#### TASK GOAL:
Below are entries. Reproduce exactly the lines between the line holding "- Exceptions are" and the line holding "[Set] that is only", inclusive, and only those.

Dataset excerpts
------------------------------------------------
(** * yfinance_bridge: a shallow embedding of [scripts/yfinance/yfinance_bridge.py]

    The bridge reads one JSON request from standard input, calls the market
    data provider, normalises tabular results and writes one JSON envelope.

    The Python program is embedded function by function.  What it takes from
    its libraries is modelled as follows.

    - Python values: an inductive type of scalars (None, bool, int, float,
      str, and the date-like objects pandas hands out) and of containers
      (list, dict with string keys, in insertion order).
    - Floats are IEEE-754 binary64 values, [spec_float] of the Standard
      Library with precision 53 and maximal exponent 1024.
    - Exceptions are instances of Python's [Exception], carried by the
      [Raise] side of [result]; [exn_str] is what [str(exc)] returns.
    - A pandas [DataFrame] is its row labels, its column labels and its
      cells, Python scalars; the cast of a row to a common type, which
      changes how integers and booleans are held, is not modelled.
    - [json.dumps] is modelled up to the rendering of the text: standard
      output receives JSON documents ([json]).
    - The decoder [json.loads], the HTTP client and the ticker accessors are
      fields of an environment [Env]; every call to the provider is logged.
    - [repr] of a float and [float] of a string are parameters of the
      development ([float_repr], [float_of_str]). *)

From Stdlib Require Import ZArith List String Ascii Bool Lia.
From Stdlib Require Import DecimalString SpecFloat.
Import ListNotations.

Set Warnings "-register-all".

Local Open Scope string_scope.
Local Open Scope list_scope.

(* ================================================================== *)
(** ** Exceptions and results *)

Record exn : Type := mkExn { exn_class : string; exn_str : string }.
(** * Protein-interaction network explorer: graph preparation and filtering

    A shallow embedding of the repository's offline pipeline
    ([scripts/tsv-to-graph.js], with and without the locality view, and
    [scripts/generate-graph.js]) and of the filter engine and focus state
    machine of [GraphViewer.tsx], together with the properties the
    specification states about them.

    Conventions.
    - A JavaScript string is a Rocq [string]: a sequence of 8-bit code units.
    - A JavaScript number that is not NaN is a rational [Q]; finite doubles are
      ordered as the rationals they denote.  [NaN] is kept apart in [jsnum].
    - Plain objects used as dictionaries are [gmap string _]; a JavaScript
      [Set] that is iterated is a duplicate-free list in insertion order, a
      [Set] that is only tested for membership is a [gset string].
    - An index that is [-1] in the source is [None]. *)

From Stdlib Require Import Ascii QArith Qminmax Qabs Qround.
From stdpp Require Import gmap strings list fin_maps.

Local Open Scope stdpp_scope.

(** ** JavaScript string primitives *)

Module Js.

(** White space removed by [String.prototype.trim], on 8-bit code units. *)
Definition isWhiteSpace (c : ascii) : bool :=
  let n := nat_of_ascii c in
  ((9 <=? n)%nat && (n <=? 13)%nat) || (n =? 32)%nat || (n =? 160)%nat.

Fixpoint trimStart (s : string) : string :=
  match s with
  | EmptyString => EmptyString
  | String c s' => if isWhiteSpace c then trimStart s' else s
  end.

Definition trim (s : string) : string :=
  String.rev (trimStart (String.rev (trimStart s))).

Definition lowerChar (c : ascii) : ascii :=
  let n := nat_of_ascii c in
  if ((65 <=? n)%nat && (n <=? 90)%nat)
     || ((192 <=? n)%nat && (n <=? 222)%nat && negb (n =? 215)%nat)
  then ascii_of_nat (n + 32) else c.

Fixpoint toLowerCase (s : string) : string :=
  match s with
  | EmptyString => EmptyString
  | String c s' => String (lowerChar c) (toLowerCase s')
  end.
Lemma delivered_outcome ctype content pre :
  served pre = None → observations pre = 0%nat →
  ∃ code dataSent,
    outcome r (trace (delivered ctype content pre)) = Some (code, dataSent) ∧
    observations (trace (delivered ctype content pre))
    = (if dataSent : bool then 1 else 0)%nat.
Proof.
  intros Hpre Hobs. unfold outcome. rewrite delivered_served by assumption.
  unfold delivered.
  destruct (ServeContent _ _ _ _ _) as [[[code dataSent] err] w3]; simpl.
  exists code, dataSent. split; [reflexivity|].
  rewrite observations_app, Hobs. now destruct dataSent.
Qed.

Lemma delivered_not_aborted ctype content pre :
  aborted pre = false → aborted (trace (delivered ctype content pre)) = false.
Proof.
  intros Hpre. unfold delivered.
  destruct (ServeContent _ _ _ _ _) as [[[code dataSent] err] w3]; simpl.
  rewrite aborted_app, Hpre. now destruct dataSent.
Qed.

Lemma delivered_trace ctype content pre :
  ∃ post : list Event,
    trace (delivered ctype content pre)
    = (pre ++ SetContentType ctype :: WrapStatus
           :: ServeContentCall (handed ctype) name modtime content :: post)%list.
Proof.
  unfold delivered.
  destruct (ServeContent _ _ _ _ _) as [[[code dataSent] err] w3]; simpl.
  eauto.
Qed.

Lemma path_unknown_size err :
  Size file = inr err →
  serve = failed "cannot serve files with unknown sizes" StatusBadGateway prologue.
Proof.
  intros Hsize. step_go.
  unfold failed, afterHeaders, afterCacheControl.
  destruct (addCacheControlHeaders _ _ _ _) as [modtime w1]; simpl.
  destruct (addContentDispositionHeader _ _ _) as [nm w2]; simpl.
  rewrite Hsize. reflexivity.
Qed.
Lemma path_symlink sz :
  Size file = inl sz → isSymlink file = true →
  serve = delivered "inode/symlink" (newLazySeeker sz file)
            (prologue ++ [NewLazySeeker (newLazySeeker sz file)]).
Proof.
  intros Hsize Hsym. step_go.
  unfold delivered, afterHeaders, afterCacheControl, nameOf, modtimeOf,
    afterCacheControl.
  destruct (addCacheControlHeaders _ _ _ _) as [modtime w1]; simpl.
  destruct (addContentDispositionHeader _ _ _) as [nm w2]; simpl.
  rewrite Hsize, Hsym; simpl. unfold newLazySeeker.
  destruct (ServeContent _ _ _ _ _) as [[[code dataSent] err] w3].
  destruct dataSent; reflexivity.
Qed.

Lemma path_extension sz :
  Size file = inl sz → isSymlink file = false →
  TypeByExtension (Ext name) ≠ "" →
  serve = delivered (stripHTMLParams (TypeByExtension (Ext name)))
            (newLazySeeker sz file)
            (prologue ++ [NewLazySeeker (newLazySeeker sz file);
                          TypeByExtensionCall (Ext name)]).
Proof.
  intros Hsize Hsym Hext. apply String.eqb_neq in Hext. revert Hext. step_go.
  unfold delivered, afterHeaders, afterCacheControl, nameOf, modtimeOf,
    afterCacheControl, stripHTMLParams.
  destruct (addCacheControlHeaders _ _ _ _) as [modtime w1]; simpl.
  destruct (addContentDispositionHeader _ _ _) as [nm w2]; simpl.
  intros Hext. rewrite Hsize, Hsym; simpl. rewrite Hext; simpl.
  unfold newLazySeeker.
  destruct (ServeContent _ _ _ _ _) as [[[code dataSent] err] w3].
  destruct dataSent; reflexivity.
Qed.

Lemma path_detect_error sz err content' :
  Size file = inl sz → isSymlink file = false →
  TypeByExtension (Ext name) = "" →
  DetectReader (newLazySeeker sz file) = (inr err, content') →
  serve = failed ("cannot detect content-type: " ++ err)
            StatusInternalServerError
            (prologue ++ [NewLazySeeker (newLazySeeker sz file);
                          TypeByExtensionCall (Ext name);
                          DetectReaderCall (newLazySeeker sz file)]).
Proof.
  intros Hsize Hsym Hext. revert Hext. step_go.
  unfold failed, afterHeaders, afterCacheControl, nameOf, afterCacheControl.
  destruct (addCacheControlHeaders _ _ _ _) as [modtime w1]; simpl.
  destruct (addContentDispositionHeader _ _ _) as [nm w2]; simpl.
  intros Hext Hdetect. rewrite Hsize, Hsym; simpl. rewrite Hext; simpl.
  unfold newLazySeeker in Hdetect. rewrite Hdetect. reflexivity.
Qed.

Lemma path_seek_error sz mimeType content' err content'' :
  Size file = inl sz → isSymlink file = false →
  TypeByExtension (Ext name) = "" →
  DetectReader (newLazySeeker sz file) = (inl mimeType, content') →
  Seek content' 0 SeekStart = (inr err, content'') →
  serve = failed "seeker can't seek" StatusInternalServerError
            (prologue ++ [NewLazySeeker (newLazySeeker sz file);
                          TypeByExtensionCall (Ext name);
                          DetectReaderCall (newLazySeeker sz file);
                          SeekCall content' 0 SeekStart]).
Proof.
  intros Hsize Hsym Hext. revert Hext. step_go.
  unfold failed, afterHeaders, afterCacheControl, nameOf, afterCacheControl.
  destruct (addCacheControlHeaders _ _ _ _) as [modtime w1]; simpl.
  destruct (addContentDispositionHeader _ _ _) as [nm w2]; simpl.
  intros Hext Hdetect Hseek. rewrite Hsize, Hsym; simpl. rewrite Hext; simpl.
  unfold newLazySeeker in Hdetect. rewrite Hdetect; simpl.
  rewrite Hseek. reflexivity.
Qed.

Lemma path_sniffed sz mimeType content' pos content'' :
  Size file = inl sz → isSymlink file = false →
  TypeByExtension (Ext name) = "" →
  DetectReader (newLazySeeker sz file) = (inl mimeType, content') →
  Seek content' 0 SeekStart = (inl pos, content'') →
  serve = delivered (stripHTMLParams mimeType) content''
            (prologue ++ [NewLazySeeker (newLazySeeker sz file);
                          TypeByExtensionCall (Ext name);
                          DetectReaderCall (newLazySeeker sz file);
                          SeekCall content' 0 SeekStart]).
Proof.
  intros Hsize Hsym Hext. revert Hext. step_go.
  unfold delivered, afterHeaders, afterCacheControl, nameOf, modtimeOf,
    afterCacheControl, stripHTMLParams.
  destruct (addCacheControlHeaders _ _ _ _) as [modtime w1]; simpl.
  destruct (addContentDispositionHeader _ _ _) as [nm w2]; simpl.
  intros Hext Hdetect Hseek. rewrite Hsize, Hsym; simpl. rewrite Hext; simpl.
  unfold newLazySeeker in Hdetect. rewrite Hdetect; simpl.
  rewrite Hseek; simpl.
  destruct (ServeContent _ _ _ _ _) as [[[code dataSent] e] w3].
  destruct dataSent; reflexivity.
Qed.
------------------------------------------------
#### SOLVED EXERCISE:
    - Exceptions are instances of Python's [Exception], carried by the
      [Raise] side of [result]; [exn_str] is what [str(exc)] returns.
    - A pandas [DataFrame] is its row labels, its column labels and its
      cells, Python scalars; the cast of a row to a common type, which
      changes how integers and booleans are held, is not modelled.
    - [json.dumps] is modelled up to the rendering of the text: standard
      output receives JSON documents ([json]).
    - The decoder [json.loads], the HTTP client and the ticker accessors are
      fields of an environment [Env]; every call to the provider is logged.
    - [repr] of a float and [float] of a string are parameters of the
      development ([float_repr], [float_of_str]). *)

From Stdlib Require Import ZArith List String Ascii Bool Lia.
From Stdlib Require Import DecimalString SpecFloat.
Import ListNotations.

Set Warnings "-register-all".

Local Open Scope string_scope.
Local Open Scope list_scope.

(* ================================================================== *)
(** ** Exceptions and results *)

Record exn : Type := mkExn { exn_class : string; exn_str : string }.
(** * Protein-interaction network explorer: graph preparation and filtering

    A shallow embedding of the repository's offline pipeline
    ([scripts/tsv-to-graph.js], with and without the locality view, and
    [scripts/generate-graph.js]) and of the filter engine and focus state
    machine of [GraphViewer.tsx], together with the properties the
    specification states about them.

    Conventions.
    - A JavaScript string is a Rocq [string]: a sequence of 8-bit code units.
    - A JavaScript number that is not NaN is a rational [Q]; finite doubles are
      ordered as the rationals they denote.  [NaN] is kept apart in [jsnum].
    - Plain objects used as dictionaries are [gmap string _]; a JavaScript
      [Set] that is iterated is a duplicate-free list in insertion order, a
      [Set] that is only tested for membership is a [gset string].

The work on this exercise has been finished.